Rework runtime and add Mppa target by ElectrikSpace · Pull Request #47 · xtc-tools/xtc

ElectrikSpace · 2026-02-12T17:30:30Z

This PR rework the runtime to facilitate the support of new targets, especially accelerators.

It also proposes an integration of the Kalray Mppa target.

ElectrikSpace · 2026-02-13T13:54:32Z

PR #49 is required to run the CI on MacOS.

ElectrikSpace · 2026-02-16T12:44:02Z

Update SDist requirements

This goal of the work on the runtime is to facilitate the future integration of non-host targets. New features are also added, especially for accelerators. Create common interfaces that runtimes will need to implement. This patch introduces a runtime base named CommonRuntimeInterface which is common among three derives classes of runtimes: - Host (no derived class for now) - AcceleratorDevice for accelerators. Instance of this class are called devices. - EmbeddedDevice for external embedded processors. Instances of AcceleratorDevice and EmbeddedDevice are called devices. Unlike the current lazy runtime resolution, the concept of devices will allow to handle multiples accelerator of the same class.

Apply the new runtime interfaces on the two existing runtimes: - Create HostRuntime singleton class that derives from CommonRuntimeInterface - Create GPUDevice singleton (for now) class that derives from AcceleratorDevice to implement the GPU runtime. Some method implementations are shared accross the two, but adding a specific implemention for a particular runtime is now easier. The GPU target has been completely split from the Host target. To prevent code duplication due to a clear split between Host and GPU runtimes, common code portions have been factorized in utils. With this rework of the runtimes, the call path has been simplified, confusing classes like Executor/Evaluator and functions like load_and_evaluate have been removed.

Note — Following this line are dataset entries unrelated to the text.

(** X29. [set_multipliers] follows the residuals: for a constraint
    [j < number_constraints], the multiplier is left as it is when the
    residual of the constraint is zero, and is set to 1 or to -1 when the
    residual is not zero; 1 when the value is below the lower bound, -1
    otherwise. *)
Theorem set_multipliers_follows_residuals (number_constraints : nat)
    (constraint_bounds : list Range) (current_iterate : L1.Iterate)
    (constraints_multipliers : list Q) (j : nat) :
  (j < number_constraints)%nat ->
  (j < length constraints_multipliers)%nat ->
  (j < length (L1.constraints current_iterate))%nat ->
  let residuals :=
    constraint_residuals number_constraints constraint_bounds (L1.constraints current_iterate) in
  let updated :=
    L1.set_multipliers number_constraints constraint_bounds current_iterate
                       constraints_multipliers in
  (eqb (nth j residuals (Finite 0)) (Finite 0) = true ->
   nth j updated 0 = nth j constraints_multipliers 0) /\
  (eqb (nth j residuals (Finite 0)) (Finite 0) = false ->
   nth j updated 0
   = if ltb (Finite (nth j (L1.constraints current_iterate) 0)) (lb (nth j constraint_bounds free))
     then 1 else -1).
Proof.
  intros Hn Hm Hc. cbv zeta.
  destruct (L1_facts.set_multipliers_pointwise number_constraints constraint_bounds
              current_iterate constraints_multipliers) as [_ P].
  rewrite (P j Hm). clear P.
  unfold constraint_residuals.
  destruct (update_loop
              (fun j => residual (nth j constraint_bounds free)
                                 (nth j (L1.constraints current_iterate) 0))
              (Finite 0) number_constraints
              (repeat (Finite 0) (length (L1.constraints current_iterate))))
    as [_ Hk].
  cbv zeta in Hk. rewrite repeat_length in Hk. rewrite (Hk j Hc). clear Hk.
  replace (j <? number_constraints)%nat with true by (symmetry; now apply Nat.ltb_lt).
  cbv zeta.
  destruct (residual_parts (nth j constraint_bounds free)
                           (nth j (L1.constraints current_iterate) 0)) as [_ E].
  split.
  - intros Z. apply E in Z. destruct Z as [Z1 Z2]. now rewrite Z1, Z2.
  - intros Z.
    destruct (ltb (Finite (nth j (L1.constraints current_iterate) 0))
                  (lb (nth j constraint_bounds free))) eqn:L1; [reflexivity|].
    destruct (ltb (ub (nth j constraint_bounds free))
                  (Finite (nth j (L1.constraints current_iterate) 0))) eqn:L2; [reflexivity|].
    destruct E as [_ E]. rewrite E in Z by (split; reflexivity). discriminate.
Qed.

Lemma set_multipliers_follows_residuals_witness :
  let bounds := [mkRange (Finite 0) (Finite 1); mkRange MinusInfinity (Finite 2)] in
  let iterate :=
    L1.mkIterate [0] (mkMultipliers [] [] [5; 5]) [-1; 3] [] 0 (mkProgress 0 0) [] in
  nth 1 (L1.set_multipliers 2 bounds iterate [5; 5]) 0 = -1.
Proof.
  intros bounds iterate.
  destruct (@set_multipliers_follows_residuals 2 bounds iterate [5; 5] 1%nat) as [_ H];
    [simpl; lia ..|].
  exact (H eq_refl).
Defined.

End ProblemBase_facts.

(** ** Predicted reductions *)

Module PredictedReduction_facts.
Import Base PredictedReduction.

(** X30. The predicted reduction of the subproblems.  For the LP
    subproblem the two stages agree: the model is [-alpha * objective] at
    every step length, 1 included.  For the QP subproblem the model is the
    function of [SQP::compute_predicted_reduction]: [-objective] at the
    full step and [-alpha (g.d + alpha d.H.d / 2)] at any other step
    length, which is 0 at [alpha = 0]; the two stages agree at the full
    step exactly when the objective of the direction is
    [g.d + d.H.d / 2]. *)
Theorem predicted_reduction_models
    (quadratic_product : list Q -> list Q -> Q) (objective_gradient : SparseVector Q)
    (direction : Direction) :
  let linear_term := dot (x direction) objective_gradient in
  let quadratic_term := quadratic_product (x direction) (x direction) / 2 in
  let LP := LP_generate_predicted_reduction_model direction in
  let QP := QP_generate_predicted_reduction_model quadratic_product objective_gradient
                                                  direction in
  (forall step_length, evaluate LP step_length == - step_length * objective direction) /\
  (forall step_length,
     evaluate QP step_length
     = SQP_compute_predicted_reduction quadratic_product objective_gradient direction
                                       step_length) /\
  (forall step_length, ~ step_length == 1 ->
     evaluate QP step_length
     = - step_length * (linear_term + step_length * quadratic_term)) /\
  evaluate QP 1 = - objective direction /\
  evaluate QP 0 == 0 /\
  (evaluate QP 1 == partial_step_precomputation QP tt 1 <->
   objective direction == linear_term + quadratic_term).
Proof.
  cbv zeta. unfold evaluate, SQP_compute_predicted_reduction. simpl.
  split; [|split; [|split; [|split; [|split]]]].
  - intros a. destruct (Qeq_bool a 1) eqn:E; [|reflexivity].
    apply Qeq_bool_iff in E. rewrite E. ring.
  - intros a. reflexivity.
  - intros a N. destruct (Qeq_bool a 1) eqn:E; [|reflexivity].
    apply Qeq_bool_iff in E. contradiction.
  - reflexivity.
  - ring.
  - split; intros H; lra.
Qed.

End PredictedReduction_facts.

In the context on computation offloaded on a accelerator device, the user can specify where input/output tensors live when the evaluation begins. This allows to simulate weights tensors to be transfered ahead of time. This feature is only supported for the MLIR backend, but setting a "memref.on_device" attribute.

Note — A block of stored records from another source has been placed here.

(** * go-rajchain: trie state sets, node start-up and shutdown, tracer test helpers

    A shallow embedding of the parts of the repository that its specification
    talks about:

    - [triedb]: [StateSet], [NewStateSet] and [internal] (triedb/states.go);
    - [tracetest]: [camel] (eth/tracers/internal/tracetest);
    - [eth]: [New] and [Stop] of the full node service (eth/backend.go), with
      the configuration record of eth/ethconfig;
    - [pathdb]: the layer tree of the path scheme, modelled from its
      specification.

    Go values are modelled as follows.  A pointer is an [option] ([None] is
    nil).  A map is an [option] of a finite map ([None] is the nil map).  A
    string is a sequence of bytes, here [string] (a list of 8-bit [ascii]).
    [int] is the 64-bit signed integer: a [Z] with the wrap-around written
    out.  Calls into packages that are not modelled are recorded in a trace
    of events, and their outcomes are read from an environment record. *)

From Stdlib Require Import ZArith Lia Ascii String List.
From stdpp Require Import base decidable countable gmap strings list.

Local Open Scope Z_scope.

(* ===================================================================== *)
(** * Package common: hashes and addresses *)
(* ===================================================================== *)

Module common.

(** [common.Hash] is a 32-byte array and [common.Address] a 20-byte array.
    Both are only used as map keys here, so each is represented by the
    number its bytes spell in big-endian order. *)
Record Hash := mkHash { hash_value : N }.
Record Address := mkAddress { address_value : N }.

#[global] Instance Hash_eq_dec : EqDecision Hash.
Proof. solve_decision. Defined.

#[global] Instance Address_eq_dec : EqDecision Address.
Proof. solve_decision. Defined.

#[global] Instance Hash_countable : Countable Hash.
Proof. apply (inj_countable' hash_value mkHash). by intros []. Defined.

#[global] Instance Address_countable : Countable Address.
Proof. apply (inj_countable' address_value mkAddress). by intros []. Defined.

End common.

(** A Go byte slice. *)
Abbreviation bytes := (list Byte.byte) (only parsing).

(** A Go map: [None] is the nil map, [Some m] an initialised one. *)
Abbreviation gomap K V := (option (gmap K V)) (only parsing).

(** [len(m)] of a Go map; the nil map has length 0. *)
Definition gomap_len {K V} `{Countable K} (m : gomap K V) : nat :=
  match m with
  | None => 0%nat
  | Some m => size m
  end.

Create a new Mppa compilation target for MLIR. This target is the first one to implement the ahead of time offloading of tensors on device. Create a new Mppa runtime derived from AcceleratorDevice. The runtime can be configured on various aspect (check MppaConfig class). Execution is supported on ISS, Qemu, and Hardware. Note: In order to use the Mppa target, the Kalray Core Toolchain must be installed. mlir_sdist and mlir_mppa must also be installed.

Rely on the kvxuks-catch pass to catch micro-kernels in replacement of the transform dialect based vectorization.

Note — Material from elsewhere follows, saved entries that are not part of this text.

Lemma at_index_app_after (before after : list jsstring) (k : nat) :
  at_index (before ++ after) (Z.of_nat (length before) + Z.of_nat k) = after !! k.
Proof.
  unfold at_index.
  destruct (Z.ltb_spec (Z.of_nat (length before) + Z.of_nat k) 0) as [Hneg|_]; [lia|].
  replace (Z.to_nat (Z.of_nat (length before) + Z.of_nat k)) with (length before + k)%nat by lia.
  now rewrite lookup_app_r, Nat.add_sub' by lia.
Qed.

Lemma splice_insert_app {A} (before after items : list A) :
  splice (before ++ after) (Z.of_nat (length before)) 0 items = before ++ items ++ after.
Proof.
  rewrite splice_insert. now rewrite take_app_length, drop_app_length.
Qed.

(** The splices of [placeBlock] in closed form: the annotation and the
    component go between the line before and the line after the position;
    the one blank line that may be added always follows the component. *)
Lemma placeBlock_closed_form (before after : list jsstring) (hashComment componentCode : jsstring) :
  placeBlock (before ++ after) (Z.of_nat (length before)) hashComment componentCode
  = before ++ [hashComment; componentCode]
    ++ (if lineNotBlank (last before) || lineNotBlank (head after) then [[]] else [])
    ++ after.
Proof.
  unfold placeBlock, notBlankAt.
  rewrite at_index_app_before.
  assert (Hthird : forall tail : list jsstring,
            at_index (before ++ [hashComment] ++ [componentCode] ++ tail)
              (Z.of_nat (length before) + 2) = head tail).
  { intros tail.
    replace (before ++ [hashComment] ++ [componentCode] ++ tail)
      with ((before ++ [hashComment; componentCode]) ++ tail) by now rewrite <- app_assoc.
    replace (Z.of_nat (length before) + 2)%Z
      with (Z.of_nat (length (before ++ [hashComment; componentCode])) + Z.of_nat 0)%Z
      by (rewrite length_app; simpl; lia).
    rewrite at_index_app_after. now destruct tail. }
  assert (Hsecond : forall tail : list jsstring,
            splice (before ++ [hashComment] ++ tail) (Z.of_nat (length before) + 1) 0
              [componentCode]
            = before ++ [hashComment] ++ [componentCode] ++ tail).
  { intros tail.
    replace (before ++ [hashComment] ++ tail) with ((before ++ [hashComment]) ++ tail)
      by now rewrite <- app_assoc.
    replace (Z.of_nat (length before) + 1)%Z with (Z.of_nat (length (before ++ [hashComment])))
      by (rewrite length_app; simpl; lia).
    rewrite splice_insert_app. now rewrite <- app_assoc. }
  assert (Hfourth : forall tail : list jsstring,
            splice (before ++ [hashComment] ++ [componentCode] ++ tail)
              (Z.of_nat (length before) + 2) 0 [[]]
            = before ++ [hashComment] ++ [componentCode] ++ [[]] ++ tail).
  { intros tail.
    replace (before ++ [hashComment] ++ [componentCode] ++ tail)
      with ((before ++ [hashComment; componentCode]) ++ tail) by now rewrite <- app_assoc.
    replace (Z.of_nat (length before) + 2)%Z
      with (Z.of_nat (length (before ++ [hashComment; componentCode])))
      by (rewrite length_app; simpl; lia).
    rewrite splice_insert_app. now rewrite <- app_assoc. }
  destruct (lineNotBlank (last before)); cbn [orb].
  - rewrite !splice_insert_app, Hsecond, Hthird. reflexivity.
  - rewrite !splice_insert_app, Hsecond, Hthird.
    destruct (lineNotBlank (head after)); [|reflexivity].
    now rewrite Hfourth.
Qed.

guillon · 2026-03-02T18:32:01Z

@ElectrikSpace I do not understand the status of this review. The description seems to still depend on a review which was merged and specify to look only at the last commit. Though it seems that you rebased it already. But there are still 5 commits.
Can you rebase and update the description?

ElectrikSpace · 2026-03-03T09:46:13Z

I didn't update the description because the status of the dependent PR has been set to merged automatically, but I can remove it

guillon

Thanks for the proposal, it's very cool.

In addition to inline comments:

you may add to docs/develop/optional_backends.md in the sdist section possibly the way to test for mppa as we do not have automation there yet, I can verify if I can run it on our local machine.
also for the nvgpu, it seems that there are tests missing, can you add there also a section for this target and how to run it? I may try to run it on a grid 5000 machine with GPU.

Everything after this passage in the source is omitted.